Can you ever just take a sigh of relief? Every part of infertility/pregnancy after infertility is holding your breath and waiting. I keep waiting to be able to take that deep breath. To just enjoy the moment, however brief it is.
I made it to my appointment with plenty of time to spare even with the crazy traffic around here. I took a seat and the nurse called me back almost immediately. She saw me and asked how I was, when I paused she simply said “even more nervous than Tuesday?” Yea, well that’s an understatement. We talked briefly on what they were looking for today which was insightful; they don’t care about doubling time, they just want to see at least a 60% increase over 48 hours. So I needed to have a bare minimum number of 316 today. I obviously was hoping for a higher number but 316 would be right at 60%.
I didn’t take a HPT yesterday but did take one this morning and the line is in fact darker but still not as dark/darker than the control line. So I did have hope that it wasn’t decreasing but I wasn’t sure on how much it was increasing simply based on the darkness of the line. I wish there was a way to test for numbers at home… maybe I need to invent it. I could make millions!

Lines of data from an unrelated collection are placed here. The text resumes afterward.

(* ===== verification/PolicyBundle.v ===== *)
(** * The central policy bundle

    Models [src/gateway/src/middlewares/policyPull/state.ts]: the validation of a
    ps-policy-bundle.v1 document into the central policy, all or nothing, and
    which route policy and version are in force.  An error of a section carries
    the section's own error.  [ENFORCED_SECTIONS] is an ordinary object, so a
    section named like a property every object inherits is not unknown: looking
    up its versions runs into a [TypeError] ([inherited_section]). *)

From Stdlib Require Import ZArith Lia ZifyBool Ascii Floats.SpecFloat.
From stdpp Require Import base strings option sets list.
From S2P Require Import Prelude JsValue RoutePolicy Constraints JsonSchema PolicyDoc.
From S2P Require Import GroupPolicy AccessPolicy.

#[local] Open Scope string_scope.
#[local] Open Scope list_scope.
#[local] Arguments num_of_Z : simpl never.

Inductive SectionError :=
| route_error (e : PolicyError)
| access_error (e : AccessError).

Inductive BundleError :=
| bad_schema
| effective_not_object (at_ : Path)
| bad_version (at_ : Path)
| sections_not_object (at_ : Path)
| unsupported_version (at_ : Path) (section : string)
| invalid_section (at_ : Path) (section : string) (e : SectionError)
| inherited_section (at_ : Path) (section : string)
| entries_not_object (key : string).

Record ParsedSections := mkSections {
  ps_route : option RoutePolicy;
  ps_access : option OidcPolicy;
  ps_ignored : list string
}.

Record CentralPolicy := mkCentral {
  cp_version : option string;
  cp_etag : option string;
  cp_route : option RoutePolicy;
  cp_access : option OidcPolicy;
  cp_ignored : list string;
  cp_teams : nat;
  cp_projects : nat
}.

Definition BUNDLE_SCHEMA : string := "ps-policy-bundle.v1".

Definition ENFORCED_SECTIONS : list string := ["route"; "access"].

(** The names [Object.prototype] gives every object. *)
Definition OBJECT_PROTOTYPE_NAMES : list string :=
  ["constructor"; "hasOwnProperty"; "isPrototypeOf"; "propertyIsEnumerable"; "toLocaleString";
   "toString"; "valueOf"; "__proto__"; "__defineGetter__"; "__defineSetter__";
   "__lookupGetter__"; "__lookupSetter__"].

(** [isObject(body) && [1].includes(body.version)] *)
Definition supported_version (body : json) : bool :=
  match body with
  | JObj o => match own o "version" with Some (JNum n) => neqb n (num_of_Z 1) | _ => false end
  | _ => false
  end.

Definition with_version (version : option string) (p : RoutePolicy) : RoutePolicy :=
  if truthy_opt version then
    mkPolicy version (rp_defaultGroup p) (rp_groups p) (rp_qualityToGroup p) (rp_groupOrder p)
      (rp_strategy p) (rp_sensitivity p) (rp_dataPolicy p) (rp_useCases p)
  else p.

(** [const { version: _v, ...rest } = body] *)
Definition without_version (body : json) : json :=
  match body with JObj o => JObj (map_delete o "version") | _ => body end.

Definition parse_section (at_ : Path) (version : option string) (out : ParsedSections)
    (name : string) (body : json) : result BundleError ParsedSections :=
  if negb (mem_string name ENFORCED_SECTIONS) then
    if mem_string name OBJECT_PROTOTYPE_NAMES then Throw (inherited_section at_ name)
    else Ok (mkSections (ps_route out) (ps_access out) (ps_ignored out ++ [name]))
  else
  check (supported_version body) else unsupported_version at_ name in
  if (name =? "route")%string then
    match parseRoutePolicyDoc (prop (Some body) "policy") with
    | Ok route => Ok (mkSections (Some (with_version version route)) (ps_access out) (ps_ignored out))
    | Throw e => Throw (invalid_section at_ name (route_error e))
    end
  else
    match parsePolicy (Some (without_version body)) with
    | Ok access => Ok (mkSections (ps_route out) (Some access) (ps_ignored out))
    | Throw e => Throw (invalid_section at_ name (access_error e))
    end.

Fixpoint parse_sections (at_ : Path) (version : option string) (out : ParsedSections)
    (sections : obj json) : result BundleError ParsedSections :=
  match sections with
  | [] => Ok out
  | (name, body) :: rest =>
      let* out := parse_section at_ version out name body in
      parse_sections at_ version out rest
  end.

(** A version is a string, null or missing. *)
Definition version_of (v : any) : option (option string) :=
  match v with
  | None | Some JNull => Some None
  | Some (JStr s) => Some (Some s)
  | _ => None
  end.

Definition parseEffective (at_ : Path) (raw : any) : result BundleError ParsedSections :=
  check is_object raw else effective_not_object at_ in
  let* version := required (version_of (prop raw "version")) (bad_version at_) in
  let* sections := required (object_of (prop raw "sections")) (sections_not_object at_) in
  parse_sections at_ version (mkSections None None []) sections.

Fixpoint parse_entries (key : string) (entries : obj json) : result BundleError nat :=
  match entries with
  | [] => Ok O
  | (id, eff) :: rest =>
      let* _ := parseEffective [Key key; Key id] (Some eff) in
      let* n := parse_entries key rest in
      Ok (S n)
  end.

(** [raw[key] ?? {}] *)
Definition scope_entries (raw : any) (key : string) : any := nullish (prop raw key) (Some (JObj [])).

Definition parse_scope (raw : any) (key : string) : result BundleError nat :=
  let* entries := required (object_of (scope_entries raw key)) (entries_not_object key) in
  parse_entries key entries.

Definition parsePolicyBundle (raw : any) (etag : option string) : result BundleError CentralPolicy :=
  check is_object raw else bad_schema in
  check (bool_decide (as_string (prop raw "schema") = Some BUNDLE_SCHEMA)) else bad_schema in
  let* tenant := parseEffective [Key "tenant"] (prop raw "tenant") in
  let* teams := parse_scope raw "teams" in
  let* projects := parse_scope raw "projects" in
  Ok (mkCentral (as_string (prop (prop raw "tenant") "version")) etag (ps_route tenant)
        (ps_access tenant) (ps_ignored tenant) teams projects).

(** ** The policy in force *)

Definition activeRoutePolicy (active : option CentralPolicy) (loaded : option RoutePolicy)
    : option RoutePolicy :=
  match active with
  | Some c => match cp_route c with Some r => Some r | None => loaded end
  | None => loaded
  end.

Definition activePolicyVersion (active : option CentralPolicy) (loaded : option RoutePolicy)
    : option string :=
  match active with
  | Some c => match cp_version c with Some v => Some v | None => p ← loaded; rp_policyVersion p end
  | None => p ← loaded; rp_policyVersion p
  end.

Definition centralAccessPolicy (active : option CentralPolicy) : option OidcPolicy :=
  c ← active; cp_access c.

(** ** Theorems *)

(** The sections taken from an entry are valid policies; a non-empty version
    names the route policy. *)
Definition sections_ok (version : option string) (s : ParsedSections) : Prop :=
  (forall r, ps_route s = Some r -> policy_ok r /\
     (truthy_opt version = true -> rp_policyVersion r = version)) /\
  (forall a, ps_access s = Some a -> ValidPolicy a).

(** An enforced section that validates. *)
Definition section_valid (name : string) (body : json) : Prop :=
  supported_version body = true /\
  (name = "route" -> exists r, parseRoutePolicyDoc (prop (Some body) "policy") = Ok r) /\
  (name = "access" -> exists a, parsePolicy (Some (without_version body)) = Ok a).

Lemma with_version_ok version p :
  policy_ok p -> policy_ok (with_version version p) /\
    (truthy_opt version = true -> rp_policyVersion (with_version version p) = version).
Proof.
  unfold with_version. intros Hp. destruct (truthy_opt version); [|done].
  split; [|done]. by destruct Hp.
Qed.

Lemma parse_policy_ok doc p : parseRoutePolicyDoc doc = Ok p -> policy_ok p.
Proof. intros (o & _ & Hdoc & Hcross)%parse_Ok. by apply (consistent_policy_ok (JObj o)). Qed.

Lemma parse_section_ok at_ version out name body s :
  sections_ok version out -> parse_section at_ version out name body = Ok s ->
  sections_ok version s /\ (name ∈ ENFORCED_SECTIONS -> section_valid name body).
Proof.
  unfold parse_section. intros [Hroute Haccess].
  destruct (mem_string name ENFORCED_SECTIONS) eqn:Hname; cbn [negb].
  2:{ destruct (mem_string name OBJECT_PROTOTYPE_NAMES); [done|]. intros Hs. injection Hs as <-.
      split; [done|]. intros H%mem_string_In. congruence. }
  destruct (supported_version body) eqn:Hv; [|done].
  apply mem_string_In in Hname. destruct (String.eqb_spec name "route") as [->|Hne].
  - destruct (parseRoutePolicyDoc _) as [r|] eqn:Hr; [|done]. intros [= <-].
    split; [|intros _; split; [done|]; by split; [eexists|]].
    split; simpl; [|done]. intros r' [= <-]. by apply with_version_ok, (parse_policy_ok _ _ Hr).
  - destruct (parsePolicy _) as [a|] eqn:Ha; [|done]. intros [= <-].
    split; [|intros _; split; [done|]; by split; [|eexists]].
    split; simpl; [done|]. intros a' [= <-]. by apply (parsePolicy_valid _ _ Ha).
Qed.

Lemma parse_sections_ok at_ version out sections s :
  sections_ok version out -> parse_sections at_ version out sections = Ok s ->
  sections_ok version s /\
  (forall name body, (name, body) ∈ sections -> name ∈ ENFORCED_SECTIONS -> section_valid name body).
Proof.
  revert out. induction sections as [|[name body] rest IH]; intros out Hout; simpl.
  { intros [= <-]. split; [done|]. by intros ? ? ?%elem_of_nil. }
  destruct (parse_section at_ version out name body) as [out'|] eqn:Hsec; [|done]. intros Hrest.
  destruct (parse_section_ok _ _ _ _ _ _ Hout Hsec) as [Hout' Hvalid].
  destruct (IH out' Hout' Hrest) as [Hs Hall]. split; [done|].
  intros n b [[= -> ->]|Hin]%elem_of_cons; [done|]. by apply Hall.
Qed.

(** An effective policy that validates: every enforced section of it does. *)
Definition effective_valid (eff : any) : Prop :=
  exists sections, prop eff "sections" = Some (JObj sections) /\
    forall name body, (name, body) ∈ sections -> name ∈ ENFORCED_SECTIONS -> section_valid name body.

Lemma parseEffective_ok at_ raw s :
  parseEffective at_ raw = Ok s ->
  effective_valid raw /\ sections_ok (as_string (prop raw "version")) s.
Proof.
  unfold parseEffective. destruct (is_object raw); [|done]. intros H. run_ok.
  destruct (prop raw "sections") as [[| | | | |o]|] eqn:Hsec; try done.
  match goal with H : object_of _ = Some _ |- _ => injection H as <- end.
  apply parse_sections_ok in H as [Hs Hall]; [|by split].
  split; [by exists o|]. unfold version_of in *.
  destruct (prop raw "version") as [[]|]; simplify_eq/=; done.
Qed.

Lemma parse_entries_ok key entries n :
  parse_entries key entries = Ok n ->
  n = length entries /\ forall id eff, (id, eff) ∈ entries -> effective_valid (Some eff).
Proof.
  revert n. induction entries as [|[id eff] rest IH]; intros n; simpl.
  { intros [= <-]. split; [done|]. by intros ? ? ?%elem_of_nil. }
  intros H. run_ok. injection H as <-. destruct (IH _ eq_refl) as [-> Hall]. split; [done|].
  intros i e [[= -> ->]|Hin]%elem_of_cons; [|by eapply Hall].
  by eapply parseEffective_ok.
Qed.

Lemma parse_scope_ok raw key n :
  parse_scope raw key = Ok n ->
  n = length (entries_of (prop raw key)) /\
  forall id eff, (id, eff) ∈ entries_of (prop raw key) -> effective_valid (Some eff).
Proof.
  unfold parse_scope, scope_entries. intros H. run_ok. apply parse_entries_ok in H.
  destruct (prop raw key) as [[]|]; simplify_eq/=; done.
Qed.

(** A bundle is accepted all or nothing: when one is, its route policy is
    one the router can rely on and carries the tenant's version, its access
    policy is valid, and every enforced section of the tenant, of every team
    and of every project is of a supported version and validates on its own;
    the counts are those of the document. *)
Theorem bundle_all_or_nothing raw etag c :
  parsePolicyBundle raw etag = Ok c ->
  (forall r, cp_route c = Some r ->
     policy_ok r /\ (truthy_opt (cp_version c) = true -> rp_policyVersion r = cp_version c)) /\
  (forall a, cp_access c = Some a -> ValidPolicy a) /\
  effective_valid (prop raw "tenant") /\
  (forall key id eff, key ∈ ["teams"; "projects"] -> (id, eff) ∈ entries_of (prop raw key) ->
     effective_valid (Some eff)) /\
  cp_teams c = length (entries_of (prop raw "teams")) /\
  cp_projects c = length (entries_of (prop raw "projects")).
Proof.
  unfold parsePolicyBundle. intros H. run_ok. injection H as <-. simpl.
  match goal with H : parseEffective _ _ = Ok _ |- _ => apply parseEffective_ok in H as [? [? ?]] end.
  repeat match goal with H : parse_scope _ _ = Ok _ |- _ => apply parse_scope_ok in H as [-> ?] end.
  repeat (split; [done|]). split; [|done].
  intros key id eff [->|Hkey]%elem_of_cons Hin; [eauto|].
  apply list_elem_of_singleton in Hkey as ->. eauto.
Qed.

(** The route policy in force can be relied on whatever bundle and file
    were accepted: a central route section wins over the file, and without one
    the file's policy stays in force. *)
Theorem active_route_policy_ok raw etag c doc file p :
  parsePolicyBundle raw etag = Ok c -> parseRoutePolicyDoc doc = Ok file ->
  activeRoutePolicy (Some c) (Some file) = Some p ->
  policy_ok p /\ (cp_route c = Some p \/ (cp_route c = None /\ p = file)).
Proof.
  intros Hc Hfile%parse_policy_ok. unfold activeRoutePolicy. revert Hc.
  unfold parsePolicyBundle. intros H. run_ok. injection H as <-. simpl.
  match goal with H : parseEffective _ _ = Ok _ |- _ => apply parseEffective_ok in H as [_ [Hroute _]] end.
  destruct (ps_route _) as [r|]; intros [= <-]; [|naive_solver].
  split; [by apply Hroute|by left].
Qed.

(** ** A concrete bundle *)

Definition sample_bundle : json :=
  JObj [("schema", JStr BUNDLE_SCHEMA);
    ("tenant", JObj [("version", JStr "default@3"); ("sections", JObj [
      ("route", JObj [("version", JNum (num_of_Z 1)); ("policy", example_doc)]);
      ("access", JObj [("version", JNum (num_of_Z 1)); ("groups", JArr [])]);
      ("retention", JObj [])])]);
    ("teams", JObj [("t1", JObj [("sections", JObj [])])])].

Definition sample_central : CentralPolicy :=
  mkCentral (Some "default@3") (Some "e1") (Some (with_version (Some "default@3") example_policy))
    (Some (mkOidcPolicy deny [])) ["retention"] 1 0.

Example parse_bundle : parsePolicyBundle (Some sample_bundle) (Some "e1") = Ok sample_central.
Proof. vm_compute. reflexivity. Qed.

(** A team's bad section refuses the whole bundle. *)
Example parse_bad_team :
  parsePolicyBundle (Some (JObj [("schema", JStr BUNDLE_SCHEMA);
    ("tenant", JObj [("sections", JObj [])]);
    ("teams", JObj [("t1", JObj [("sections", JObj [("access",
       JObj [("version", JNum (num_of_Z 2))])])])])])) None
  = Throw (unsupported_version [Key "teams"; Key "t1"] "access").
Proof. vm_compute. reflexivity. Qed.

Lemma bundle_all_or_nothing_witness :
  ValidPolicy (mkOidcPolicy deny []) /\ effective_valid (prop (Some sample_bundle) "tenant").
Proof.
  destruct (bundle_all_or_nothing (Some sample_bundle) (Some "e1") sample_central)
    as (_ & Haccess & Htenant & _); [vm_compute; reflexivity|].
  split; [by apply Haccess|exact Htenant].
Defined.

Lemma active_route_policy_ok_witness :
  policy_ok (with_version (Some "default@3") example_policy).
Proof.
  apply (active_route_policy_ok (Some sample_bundle) (Some "e1") sample_central (Some example_doc)
    example_policy (with_version (Some "default@3") example_policy)); vm_compute; reflexivity.
Defined.
Record sender := mkSender {
  seq_ : nat;
  enqueued : nat;
  sent : nat;
  dropped : DropReason -> nat;
  backlogReason : option DropReason;
  nextId : nat;
  live : gset nat;
  queue : list nat;
  paused : bool;
  resumeAt : num;
  pauses : nat;
  drain : Drain;
  closed : bool;
  shutdowns : nat;
  warnedUnsafe : bool;
  items : gmap nat Pending;
  threads : gmap nat Waits;
  requests : list Batch
}.

Definition eta (s : sender) : sender :=
  mkSender (seq_ s) (enqueued s) (sent s) (dropped s) (backlogReason s) (nextId s) (live s)
    (queue s) (paused s) (resumeAt s) (pauses s) (drain s) (closed s) (shutdowns s)
    (warnedUnsafe s) (items s) (threads s) (requests s).

Definition set_seq (v : nat) (s : sender) : sender := ltac:(set_field eta s seq_ v).
Definition set_enqueued (v : nat) (s : sender) : sender := ltac:(set_field eta s enqueued v).
Definition set_sent (v : nat) (s : sender) : sender := ltac:(set_field eta s sent v).
Definition set_dropped (v : DropReason -> nat) (s : sender) : sender :=
  ltac:(set_field eta s dropped v).
Definition set_backlog (v : option DropReason) (s : sender) : sender :=
  ltac:(set_field eta s backlogReason v).
Definition set_nextId (v : nat) (s : sender) : sender := ltac:(set_field eta s nextId v).
Definition set_live (v : gset nat) (s : sender) : sender := ltac:(set_field eta s live v).
Definition set_queue (v : list nat) (s : sender) : sender := ltac:(set_field eta s queue v).
Definition set_paused (v : bool) (s : sender) : sender := ltac:(set_field eta s paused v).
Definition set_resumeAt (v : num) (s : sender) : sender := ltac:(set_field eta s resumeAt v).
Definition set_pauses (v : nat) (s : sender) : sender := ltac:(set_field eta s pauses v).
Definition set_drain (v : Drain) (s : sender) : sender := ltac:(set_field eta s drain v).
Definition set_closed (v : bool) (s : sender) : sender := ltac:(set_field eta s closed v).
Definition set_shutdowns (v : nat) (s : sender) : sender := ltac:(set_field eta s shutdowns v).
Definition set_warned (v : bool) (s : sender) : sender := ltac:(set_field eta s warnedUnsafe v).
Definition set_items (v : gmap nat Pending) (s : sender) : sender := ltac:(set_field eta s items v).
Definition set_threads (v : gmap nat Waits) (s : sender) : sender :=
  ltac:(set_field eta s threads v).
Definition set_requests (v : list Batch) (s : sender) : sender :=
  ltac:(set_field eta s requests v).
(** What a lookup in [NAMED_METHODS] finds under the name of a property of
    [Object.prototype], as a property key. *)
Definition inherited_key (m : string) : option string :=
  if (m =? "__proto__")%string then Some "[object Object]"
  else if (m =? "constructor")%string then Some "function Object() { [native code] }"
  else if mem_string m ["toString"; "toLocaleString"; "valueOf"; "hasOwnProperty"; "isPrototypeOf";
                        "propertyIsEnumerable"; "__defineGetter__"; "__defineSetter__";
                        "__lookupGetter__"; "__lookupSetter__"]
  then Some ("function " +:+ m +:+ "() { [native code] }")
  else None.

Definition named_field (method : any) : option string :=
  match method with
  | Some (JStr m) =>
      if (m =? "tools/call")%string || (m =? "prompts/get")%string then Some "name"
      else if (m =? "resources/read")%string then Some "uri"
      else inherited_key m
  | _ => None
  end.

Definition is_text (v : any) (s : string) : bool :=
  match v with Some (JStr t) => (t =? s)%string | _ => false end.

Definition name_mismatch (required : bool) (headers : obj string) (message : json) : option string :=
  match named_field (prop (Some message) "method"), own headers "mcp-name" with
  | None, Some _ => Some "Mcp-Name header is not expected for this method"
  | None, None => None
  | Some _, None => if required then Some "Mcp-Name header is missing" else None
  | Some field, Some raw =>
      match decodeHeaderValue raw with
      | None => Some "Mcp-Name header is malformed"
      | Some name =>
          if is_text (prop (prop (Some message) "params") field) name then None
          else Some "Mcp-Name header does not match the body"
      end
  end.

Definition headerMismatch (headers : obj string) (message : json) : option string :=
  let version := own headers "mcp-protocol-version" in
  if match version with Some v => negb (protocol_version v) | None => false end
  then Some "MCP-Protocol-Version is malformed"
  else
    let required := headers_required version in
    let bodyVersion := prop (prop (prop (Some message) "params") "_meta")
                            "io.modelcontextprotocol/protocolVersion" in
    if required && match bodyVersion with Some v => negb (is_text (Some v) (default "" version)) | None => false end
    then Some "MCP-Protocol-Version does not match the body"
    else
      match own headers "mcp-method" with
      | None => if required then Some "Mcp-Method header is missing" else name_mismatch required headers message
      | Some method =>
          if is_text (prop (Some message) "method") method then name_mismatch required headers message
          else Some "Mcp-Method header does not match the body"
      end.

(** ** Groups *)

Inductive GroupServerAccess :=
| unrestricted
| restricted (rule : option McpGroupToolRule).

(** [mcp]: the MCP entry of the group of the request's identity, when both are. *)
Definition groupServerAccess (mcp : option (obj McpGroupToolRule)) (serverId : string) : GroupServerAccess :=
  match mcp with None => unrestricted | Some servers => restricted (own servers serverId) end.

Definition groupToolAllowed (rule : option McpGroupToolRule) (name : string) : bool :=
  match rule with
  | None => true
  | Some r =>
      negb (match mg_denyLower r with Some d => mem_string (toLowerCase name) d | None => false end) &&
      match mg_allow r with Some a => mem_string name a | None => true end
  end.

(** ** The maps of the process *)

Lemma drift_set st s d : drift_of (set_drift s d st) s = d.
Proof. unfold drift_of, set_drift. simpl. by rewrite lookup_insert_eq. Qed.

Lemma drift_set_other st s d s' : s' <> s -> drift_of (set_drift s d st) s' = drift_of st s'.
Proof. intros. unfold drift_of, set_drift. simpl. by rewrite lookup_insert_ne. Qed.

The wait was torture today. Absolute pure and utter torture. I stared at my phone and willed it to ring all day. Even before I knew the blood had left their office. I just couldn’t help it.
All that being said, they called at 1:30 and my numbers are 442.5 which equates to a rise of 124.9%!!!!!! The nurse indicated that the chance of it being ectopic with these results are incredibly low so there is no real reason to do a 4th beta. I have my 7 week ultrasound on August 18th and I can’t wait.
I know there are so many more hurdles to get through but for right now I feel like I can breath for a few amazing minutes.